Hot Water is Bashour’s third collaboration with writer-director Max Walker-Silverman: The latter is a producer here, while Bashour composed the music for Walker-Silverman’s quiet soul-stirrer A Love Song and edited his more ambitious but less affecting follow-up, Rebuilding. Theirs is a softer, fuzzier regional cinema than the aforementioned auteurs’ work, infused with a wistful belief in the redemptive promise of American community, as well as a reverence for the natural beauty we take for granted.

In A Love Song and Rebuilding, the protagonists are rooted to the land in a way that Hot Water’s Layal (Azabal), a foreign-born professor of Arabic at an Indiana college, is not. Layal’s ambivalence toward her adopted home is a note of discordancy that the film never taps for its full dramatic potential — an example of how Bashour’s gentle approach veers toward a sort of frictionless amiability. The movie is full of fleeting interpersonal clashes, but deeper social and political undercurrents are left largely unexamined.
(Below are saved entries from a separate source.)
Record drawing := {
  layers : list layer;
  dimstyles : list dimstyle;
  modelspace : list entity
}.

(** [ezdxf.new('R2000')]. *)
Definition new_drawing : drawing := {| layers := []; dimstyles := []; modelspace := [] |}.

(** Code that works on the document and may raise. *)
Definition Draw (A : Type) : Type := drawing -> result A * drawing.

#[global] Instance Draw_ret : MRet Draw := fun A a d => (Ok a, d).

#[global] Instance Draw_bind : MBind Draw :=
  fun A B f m d =>
    match m d with
    | (Ok a, d') => f a d'
    | (Raise e, d') => (Raise e, d')
    end.

Definition draw_lift {A} (r : result A) : Draw A := fun d => (r, d).

Definition get_document : Draw drawing := fun d => (Ok d, d).

(** The colour index that a layer keeps: the library checks the [color]
    attribute of a layer, which has to be one of -255..255 and not 0, and
    stores its default 7 in the place of any other value. *)
Definition layer_color_stored (color : Z) : Z :=
  if (-256 <? color) && (color <? 256) && negb (color =? 0) then color else 7.

(** [doc.layers.new(name, dxfattribs={'color': color})]. *)
Definition layers_new (name : string) (color : Z) : Draw unit :=
  fun d => (Ok tt, {| layers := (layers d ++ [{| layer_name := name;
                                                 layer_color := layer_color_stored color |}])%list;
                      dimstyles := dimstyles d;
                      modelspace := modelspace d |}).

(** [doc.dimstyles.new(name, dxfattribs={'dimtxt': h})]. *)
Definition dimstyles_new (name : string) (h : float) : Draw unit :=
  fun d => (Ok tt, {| layers := layers d;
                      dimstyles := (dimstyles d ++ [{| dimstyle_name := name; dimtxt := h |}])%list;
                      modelspace := modelspace d |}).

(** A new entity of the model space; the result is its handle, through
    which the caller may still change it. *)
Definition add_entity (e : entity) : Draw nat :=
  fun d => (Ok (length (modelspace d)),
            {| layers := layers d;
               dimstyles := dimstyles d;
               modelspace := (modelspace d ++ [e])%list |}).

Definition is_zero (x : float) : bool :=
  match x with S754_zero _ => true | _ => false end.

(** The distance from [p1] to [p2] is zero. *)
Definition no_length (p1 p2 : point) : bool :=
  is_zero (sub p2.1 p1.1) && is_zero (sub p2.2 p1.2).

(** [msp.add_aligned_dim(p1=p1, p2=p2, distance=distance,
    dxfattribs={'layer': on_layer, 'dimstyle': style}).render()]. The
    library places the dimension line by the unit vector of [p2 - p1]: for
    two coinciding points it divides by zero. It takes the style of the
    dimension from an argument of its own, which the program leaves to its
    default, and not from [dxfattribs]; in a new document that default
    falls back to the style [Standard]. *)
Definition add_aligned_dim (p1 p2 : point) (distance : float) (on_layer style : string)
  : Draw unit :=
  if no_length p1 p2 then draw_lift (Raise ZeroDivisionError)
  else add_entity (AlignedDim p1 p2 distance on_layer "Standard");; mret tt.

Definition with_layer (name : string) (e : entity) : entity :=
  match e with
  | LWPolyline pts c _ => LWPolyline pts c name
  | Text t _ h i => Text t name h i
  | AlignedDim p1 p2 dist _ st => AlignedDim p1 p2 dist name st
  end.

(** [entity.dxf.layer = name], on the entity the handle names. *)
Definition set_layer (handle : nat) (name : string) : Draw unit :=
  fun d => (Ok tt, {| layers := layers d;
                      dimstyles := dimstyles d;
                      modelspace := alter (with_layer name) handle (modelspace d) |}).

(** ** Reading the parameters *)

(** [p[key]]. *)
Definition item (p : params) (key : string) : result pyval :=
  match p !! key with
  | Some v => Ok v
  | None => Raise (KeyError key)
  end.

(** A coordinate handed to the library has to be a number. *)
Definition coordinate (v : pyval) : result float :=
  match v with
  | Scalar (SFloat x) => Ok x
  | Scalar (SInt n) => Ok (of_Z n)
  | _ => Raise TypeError
  end.

(** [styles = params.get('styles', {})]: [None] stands for the empty
    dictionary; a value without [get] raises at the first use. *)
Definition get_styles (p : params) : result (option styles) :=
  match p !! "styles" with
  | None => Ok None
  | Some (VStyles st) => Ok (Some st)
  | Some _ => Raise AttributeError
  end.

(** [styles.get(key, fallback)]. *)
Definition styles_get {A} (st : option styles) (field : styles -> A) (fallback : A) : A :=
  match st with
  | Some st => field st
  | None => fallback
  end.

Fixpoint chars (s : string) : list string :=
  match s with
  | EmptyString => []
  | String c r => String c "" :: chars r
  end.

Definition styles_keys : list string :=
  ["contour_color"; "holes_color"; "text_color"; "include_dims"; "char_height";
   "dim_distance"; "text_insert_point"].

(** What a loop over the value yields. *)
Definition iterate (v : pyval) : result (list string) :=
  match v with
  | VLines l => Ok l
  | Scalar (SStr s) => Ok (chars s)
  | VStyles _ => Ok styles_keys
  | _ => Raise TypeError
  end.

(** ** The registry of shapes *)

Definition rectangle_contour (p : params) : Draw nat :=
  w ← draw_lift (item p "width");
  h ← draw_lift (item p "height");
  w ← draw_lift (coordinate w);
  h ← draw_lift (coordinate h);
  add_entity (LWPolyline [(of_Z 0, of_Z 0); (w, of_Z 0); (w, h); (of_Z 0, h)] true "0").

Definition shape_creators : gmap string (params -> Draw nat) :=
  {[ "rectangle" := rectangle_contour ]}.

Definition rectangle_dims (dim_distance : float) (on_layer style : string) (p : params)
  : Draw unit :=
  h ← draw_lift (item p "height");
  w ← draw_lift (item p "width");
  w ← draw_lift (coordinate w);
  h ← draw_lift (coordinate h);
  add_aligned_dim (of_Z 0, h) (w, h) dim_distance on_layer style;;
  add_aligned_dim (of_Z 0, of_Z 0) (of_Z 0, h) (neg dim_distance) on_layer style;;
  mret tt.

Definition dims_creators (dim_distance : float) (on_layer style : string)
  : gmap string (params -> Draw unit) :=
  {[ "rectangle" := rectangle_dims dim_distance on_layer style ]}.

(** [shape_type in registry] and [registry[shape_type]]: only a string can
    equal a key. *)
Definition lookup_shape {A} (registry : gmap string A) (shape_type : option pyval) : option A :=
  match shape_type with
  | Some (Scalar (SStr s)) => registry !! s
  | _ => None
  end.

(** ** The text lines *)

Fixpoint add_text_lines (lines : list string) (i : Z) (start_point : point)
    (char_height line_spacing : float) : Draw unit :=
  match lines with
  | [] => mret tt
  | line :: rest =>
      let y_pos := sub start_point.2 (mul (of_Z i) line_spacing) in
      add_entity (Text line "TEXTO" char_height (start_point.1, y_pos));;
      add_text_lines rest (i + 1) start_point char_height line_spacing
  end.

(** ** The file name: [re.sub(r'[^\w.-]+', '_', name)] *)

Definition allowed (point : Z) : bool :=
  PyStr.is_word point || (point =? 46) || (point =? 45).

(** A left-to-right scan of the characters; [in_run] says that the previous
    character was already part of a match, which has given its underscore. *)
Fixpoint re_sub_from (in_run : bool) (l : list (Z * string)) : string :=
  match l with
  | [] => EmptyString
  | (point, bytes) :: r =>
      if allowed point then bytes +:+ re_sub_from false r
      else if in_run then re_sub_from true r
      else String "_" (re_sub_from true r)
  end.

Definition re_sub (s : string) : string := re_sub_from false (PyStr.characters s).

Definition sanitized_filename (p : params) : string := re_sub (str_get p "part_name").

(** ** The function *)

Inductive drawn :=
| Drawn (content : drawing) (filename : string)
| NotDrawn (message : string).

Definition when (b : bool) (m : Draw unit) : Draw unit := if b then m else mret tt.

(** The body of the [try]. *)
Definition draw_body (p : params) : Draw drawn :=
  st ← draw_lift (get_styles p);
  layers_new "CONTORNO" (styles_get st contour_color 7);;
  layers_new "FUROS" (styles_get st holes_color 1);;
  when (truthy_get p "text_lines")
       (layers_new "TEXTO" (styles_get st text_color 2));;
  when (styles_get st include_dims false)
       (layers_new "COTAS" (styles_get st text_color 2);;
        dimstyles_new "NOROACO_DIMSTYLE" (styles_get st char_height (of_Z 5)));;
  let shape_type := p !! "shape" in
  match lookup_shape shape_creators shape_type with
  | None => mret (NotDrawn ("Forma '" +:+ str_get p "shape" +:+ "' desconhecida."))
  | Some creator =>
      contour ← creator p;
      set_layer contour "CONTORNO";;
      when (truthy_get p "text_lines")
           (let start_point := styles_get st text_insert_point (of_Z 0, of_Z (-20)) in
            let char_height := styles_get st char_height (of_Z 5) in
            let line_spacing := mul char_height (of_decimal false 15 (-1)) in
            v ← draw_lift (item p "text_lines");
            lines ← draw_lift (iterate v);
            add_text_lines lines 0 start_point char_height line_spacing);;
      when (styles_get st include_dims false)
           (let dim_distance := styles_get st dim_distance (of_Z 20) in
            match lookup_shape (dims_creators dim_distance "COTAS" "NOROACO_DIMSTYLE") shape_type with
            | Some creator => creator p
            | None => mret tt
            end);;
      content ← get_document;
      mret (Drawn content (sanitized_filename p +:+ ".dxf"))
  end.

Definition missing_parameter (p : params) (key : string) : string :=
  "Parâmetro obrigatório ausente para a forma '" +:+ str_get p "shape" +:+ "': "
  +:+ repr_str key.

(** The body with its two handlers. The working document is kept next to
    the result, to state what had been built when the function returned. *)
Definition draw_with_document (p : params) : App (drawn * drawing) :=
  match draw_body p new_drawing with
  | (Ok r, d) => mret (r, d)
  | (Raise (KeyError key), d) => mret (NotDrawn (missing_parameter p key), d)
  | (Raise e, d) =>
      logger (DrawingError e);;
      mret (NotDrawn "Erro interno de desenho.", d)
  end.

Definition create_dxf_drawing (p : params) : App drawn :=
  r ← draw_with_document p; mret r.1.

(* ===================================================================== *)
(** * The batch: the loop of [generate_dxf_batch] *)
(* ===================================================================== *)

(** [d[key] = value] on a dictionary that keeps the order of its keys. *)
Fixpoint dict_set (d : raw_record) (key : string) (value : scalar) : raw_record :=
  match d with
  | [] => [(key, value)]
  | (k, v) :: r => if String.eqb k key then (k, value) :: r else (k, v) :: dict_set r key value
  end.

(** [d.update(other)]. *)
Definition dict_update (d other : raw_record) : raw_record :=
  foldl (fun d '(k, v) => dict_set d k v) d other.

Abbreviation archive := (list (string * drawing)).

(** One turn of the loop; [zf] is the archive written so far. *)
Definition batch_row (form : raw_record) (zf : archive) (index : Z) (row : raw_record)
  : App archive :=
  let raw_data := dict_update row form in
  r ← _prepare_data_for_dxf raw_data;
  match r with
  | Rejected error =>
      logger (RowIgnored (index + 2) error);;
      mret zf
  | Prepared prepared_data =>
      r ← create_dxf_drawing prepared_data;
      match r with
      | NotDrawn message =>
          logger (DrawingFailed (prepared_data !! "part_name") message);;
          mret zf
      | Drawn dxf_content filename => mret (zf ++ [(filename, dxf_content)])%list
      end
  end.

Fixpoint batch_loop (form : raw_record) (zf : archive) (rows : list (Z * raw_record))
  : App archive :=
  match rows with
  | [] => mret zf
  | (index, row) :: rest =>
      zf ← batch_row form zf index row;
      batch_loop form zf rest
  end.

(** The rows of the data frame with their index, and the fields of the
    form, which are applied on top of every row. *)
Definition generate_dxf_batch (rows : list (Z * raw_record)) (form : raw_record) : App archive :=
  batch_loop form [] rows.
The catalyst in Hot Water comes when Layal’s son Daniel (Zolghadri) attacks another student with a hockey stick, getting himself expelled from the high school that’s already held him back twice. Out of options and patience, Layal decides to drive Daniel out to Santa Cruz to live with his father and finish out his senior year. Cue the procession of sunbaked cornfields, plains dotted with wind turbines, snow-capped mountains, craggy red rock, and the neon pageantry of the Vegas Strip. The expected stops at motels, diners and gas stations are punctuated by Layal’s fraught phone calls back to Beirut, where her sister reports on their mother’s declining health.
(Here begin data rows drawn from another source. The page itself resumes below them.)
(** * rfxcom.protocol.base: packets and packet handlers

    A shallow embedding of [rfxcom/protocol/base.py] and the properties of
    its frame validation, header parsing and loading.

    Python integers are [Z]; a [bytearray] is a list of bytes, indexing
    yields the byte's value as an integer and raises [IndexError] out
    of range; a raised exception is the [Raise] outcome of a computation.
    Every evaluation of [data[i]] is recorded, in program order, so that
    statements about which bytes a method reads can be made. *)

From Stdlib Require Import ZArith.
From Stdlib Require Strings.Byte.
From Stdlib Require Import Strings.Ascii.
From Stdlib Require Numbers.DecimalString Numbers.HexadecimalString.
From stdpp Require Import gmap strings list.

Local Open Scope Z_scope.

(** ** Python values *)

Abbreviation bytearray := (list Byte.byte).

(** The values stored in the dictionaries the parsers return. *)
Inductive pyval : Type :=
| PyNone
| PyInt (z : Z)
| PyStr (s : string)
| PyBytes (b : bytearray).

(** A dictionary with string keys, as returned by [parse]. *)
Abbreviation pydict := (gmap string pyval).

(** [PACKET_TYPES] and [PACKET_SUBTYPES]: dictionaries from integer codes
    to names. Python iterates a dict in insertion order and the error
    messages below print the keys in that order, so the entries are kept as
    a list; a Python dict holds every key once, and on such lists the
    first-match lookups below are the dict's own. *)
Definition table := list (Z * string).

(** [k in d] *)
Definition dict_contains (k : Z) (d : table) : bool :=
  existsb (fun kv => Z.eqb kv.1 k) d.

(** [d.get(k)]: the value, or [None] *)
Fixpoint dict_get (k : Z) (d : table) : option string :=
  match d with
  | [] => None
  | (k', v) :: d' => if Z.eqb k' k then Some v else dict_get k d'
  end.

(** [for k in d] *)
Definition dict_keys (d : table) : list Z := map fst d.

(** Truth value of a dict: non-empty. *)
Definition dict_truthy (d : table) : bool :=
  match d with [] => false | _ => true end.

(** [d.get(k)] as a Python value. *)
Definition get_value (k : Z) (d : table) : pyval :=
  match dict_get k d with
  | Some name => PyStr name
  | None => PyNone
  end.

(** [len(data)] *)
Definition len (data : bytearray) : Z := Z.of_nat (length data).

(** The integer a byte stands for, [0..255]. *)
Definition byte_value (b : Byte.byte) : Z := Z.of_N (Byte.to_N b).

(** ** String formatting *)

(** ["%s" % n] for an integer. *)
Definition str (n : Z) : string :=
  DecimalString.NilZero.string_of_int (Z.to_int n).

(** ["{:02x}".format(n)]: lower-case hexadecimal, zero-filled to width 2
    (a negative number already has width 2 with its sign). *)
Definition format_02x (n : Z) : string :=
  let s := HexadecimalString.NilZero.string_of_int (Z.to_hex_int n) in
  if (String.length s <? 2)%nat then "0" +:+ s else s.

(** [",".join("0x{:02x}".format(pt) for pt in d)] *)
Definition join_types (d : table) : string :=
  String.concat "," (map (fun pt => "0x" +:+ format_02x pt) (dict_keys d)).

(** [s.upper()] on a string of ASCII characters: the letters [a] to [z]
    become [A] to [Z], every other character stays. *)
Definition upper_ascii (c : Ascii.ascii) : Ascii.ascii :=
  let n := Ascii.N_of_ascii c in
  if ((97 <=? n) && (n <=? 122))%N then Ascii.ascii_of_N (n - 32) else c.

Fixpoint upper (s : string) : string :=
  match s with
  | EmptyString => EmptyString
  | String c s' => String (upper_ascii c) (upper s')
  end.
Hot Water ambles along agreeably, buoyed by the believably fluid dynamic between Layal and Daniel. The filmmaker and his performers don’t overplay the fractiousness; there’s tension in their relationship, but also teasing affection, respect and a push-pull of aggravation and amusement that is the near-universal dance of parents and teenagers. Daniel gets a kick out of winding his mom up and watching her go off; she chastises him for bad choices and ribs him for not speaking better Arabic. Bashour and DP Alfonso Herrera Salcedo favor straightforward two-shots to showcase that interplay, rather than close-ups capturing instances of individual reflection or realization.

Advertisement

“Why are you so tense and bummed all the time?” Daniel asks Layal, a question that hints at the gulf that separates this middle-class American kid and his immigrant single mom. He has enjoyed the privilege of nonchalance, of messing up, while she has endured the stress of providing a good life for her son while navigating cultural bewilderments like “chicken-fried steak” and students demanding do-overs on botched oral presentations.
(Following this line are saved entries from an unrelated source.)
(** X10. [_coerce_numeric] changes nothing but the values of the columns it
    is given: the labels, their order and the index stay, a listed column
    that the table has holds the numeric reading of its values (missing
    where a value reads as no number), a listed label that the table lacks
    is passed over without an error and without a new column, and every
    other column is untouched. Coercing twice is coercing once. *)
Theorem coerce_numeric_touches_listed_columns `{Externals} (df : frame) (cols : list string) :
  let out := _coerce_numeric df cols in
  column_names out = column_names df /\
  index out = index df /\
  index_name out = index_name df /\
  (forall c, get_col out c =
             if Text.mem c cols && has_column df c then to_numeric (get_col df c)
             else get_col df c) /\
  _coerce_numeric out cols = out.
Proof.
  cbv zeta.
  assert (Hmain : forall cols df,
             column_names (_coerce_numeric df cols) = column_names df /\
             index (_coerce_numeric df cols) = index df /\
             index_name (_coerce_numeric df cols) = index_name df /\
             (forall c, get_col (_coerce_numeric df cols) c =
                        if Text.mem c cols && has_column df c then to_numeric (get_col df c)
                        else get_col df c)).
  { clear df cols. induction cols as [|c0 cols IH]; intros df.
    - cbn. repeat split.
    - unfold _coerce_numeric in *. cbn [fold_left].
      destruct (has_column df c0) eqn:Hc0.
      + specialize (IH (set_col df c0 (to_numeric (get_col df c0)))).
        destruct IH as (Hn & Hi & Hin & Hg).
        assert (Hnames : column_names (set_col df c0 (to_numeric (get_col df c0)))
                         = column_names df).
        { unfold column_names, set_col. cbn [columns]. apply replace_col_names.
          rewrite has_column_assoc in Hc0. destruct (assoc c0 (columns df)); congruence. }
        split; [rewrite Hn; exact Hnames|]. split; [rewrite Hi; reflexivity|].
        split; [rewrite Hin; reflexivity|].
        intros c. rewrite Hg. unfold has_column at 1. rewrite Hnames. fold (has_column df c).
        rewrite get_col_set_col, mem_cons.
        destruct (String.eqb_spec c c0) as [->|Hne].
        * rewrite Hc0. cbn [orb andb]. rewrite to_numeric_idem.
          destruct (Text.mem c0 cols); reflexivity.
        * reflexivity.
      + destruct (IH df) as (Hn & Hi & Hin & Hg).
        split; [exact Hn|]. split; [exact Hi|]. split; [exact Hin|].
        intros c. rewrite Hg, mem_cons.
        destruct (String.eqb_spec c c0) as [->|Hne]; [|reflexivity].
        rewrite Hc0, !andb_false_r. reflexivity. }
  destruct (Hmain cols df) as (Hn & Hi & Hin & Hg).
  split; [exact Hn|]. split; [exact Hi|]. split; [exact Hin|]. split; [exact Hg|].
  apply coerce_numeric_fixed. intros c Hc Hhas.
  unfold has_column in Hhas. rewrite Hn in Hhas. fold (has_column df c) in Hhas.
  rewrite Hg, Hhas. apply mem_iff in Hc. rewrite Hc. cbn [andb].
  apply to_numeric_idem.
Qed.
I could have happily watched a whole film about Layal’s on-campus life teaching Arabic to mostly white students. A priceless, too-brief scene of her coaching a smiling, square-jawed bro through some challenging pronunciation indeed suggests Bashour doesn’t necessarily recognize what his most distinctive material is. Ditto a glimpse of Daniel, shirtless, rehearsing pick-up lines in the mirror — a seemingly throwaway moment that’s slyer and more intimate than much of the rest of the movie.

Tossing Layal and Daniel into a car and onto the road is perhaps the least interesting, and certainly easiest, way into this story, allowing the filmmaker to push them into confrontation with each other, and with America, rather than coaxing out conflict organically. To his credit, and in keeping with the spirit of the film, Bashour exercises restraint. Layal and Daniel do more bickering than blowing up, and Hot Water doesn’t over-indulge in fish-out-of-water shtick or ambush them with rednecks and racists.

Rather, their journey is textured with odd little encounters, some more compelling than others. Dale Dickey shows up as a benevolent, aphorism-dispensing hippie in an interlude that plays like filler. I preferred the unusually composed kid working the front desk of a motel (“I don’t know, I don’t eat meat,” he notes after referring a hungry Layal and Daniel to a nearby Jack in the Box). Or the run-in with a ripe-smelling hitchhiker, which at first appears to reveal a generational divide between mother and son before uniting them in revulsion.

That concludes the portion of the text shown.